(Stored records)
○ ○ ○ ○ ○
(** ** A model of the imported functions

    Executable versions of the functions of numpy, scipy and menpo, over the
    exact numbers, on which the residuals can be run.  The arithmetic is
    exact; a square root, a cosine, a sine or an angle is exact where its
    value is rational (the square root of a square, the angle of a
    non-negative real, the cosine and the sine of zero) and a rational
    approximation elsewhere.  The only transform is the identity and the
    only filter bank that [log_gabor] designs lets every frequency pass. *)

Module Model.

Definition qleb (a b : Qc) : bool :=
  match (a ?= b)%Qc with Gt => false | _ => true end.

Definition q_of_Z (z : Z) : Qc := Q2Qc (inject_Z z).

Definition sqrt_scale : Z := 2 ^ 32.

(** The square root of a non-negative rational [n/d], as
    [sqrt (n * d) / d], the integer square root being taken to 32 binary
    places. *)
Definition qsqrt (q : Qc) : Qc :=
  let n := Qnum q in
  let d := Z.pos (Qden q) in
  Q2Qc (Qmake (Z.sqrt (n * d * sqrt_scale * sqrt_scale))
              (Z.to_pos (d * sqrt_scale))).

Definition num_sqrt (x : Num.num) : Num.num :=
  match x with
  | Num.Fin q =>
      match Num.sign q with
      | Lt => Num.NaN
      | _ => Num.Fin (qsqrt q)
      end
  | Num.PInf => Num.PInf
  | _ => Num.NaN
  end.

Definition two : Num.num := Num.of_Z 2.

Definition sqrt (s : scalar) : scalar :=
  match s with
  | Re x => Re (num_sqrt x)
  | Cx a b =>
      let m := num_sqrt (Num.add (Num.mul a a) (Num.mul b b)) in
      let im := num_sqrt (Num.div (Num.sub m a) two) in
      Cx (num_sqrt (Num.div (Num.add m a) two))
         (if Num.gtb Num.zero b then Num.neg im else im)
  end.

(** The partial sums of the series of the cosine and of the sine. *)
Fixpoint series (n : nat) (k : Z) (term acc x2 : Qc) : Qc :=
  match n with
  | 0 => acc
  | S n' =>
      let term' := (- term * x2 / q_of_Z ((k + 1) * (k + 2)))%Qc in
      series n' (k + 2)%Z term' (acc + term')%Qc x2
  end.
○ ○ ○ ○ ○
About this task = Going through the entries above, count the lines that have the word "negative" and state that count alone.

Completed exercise = 2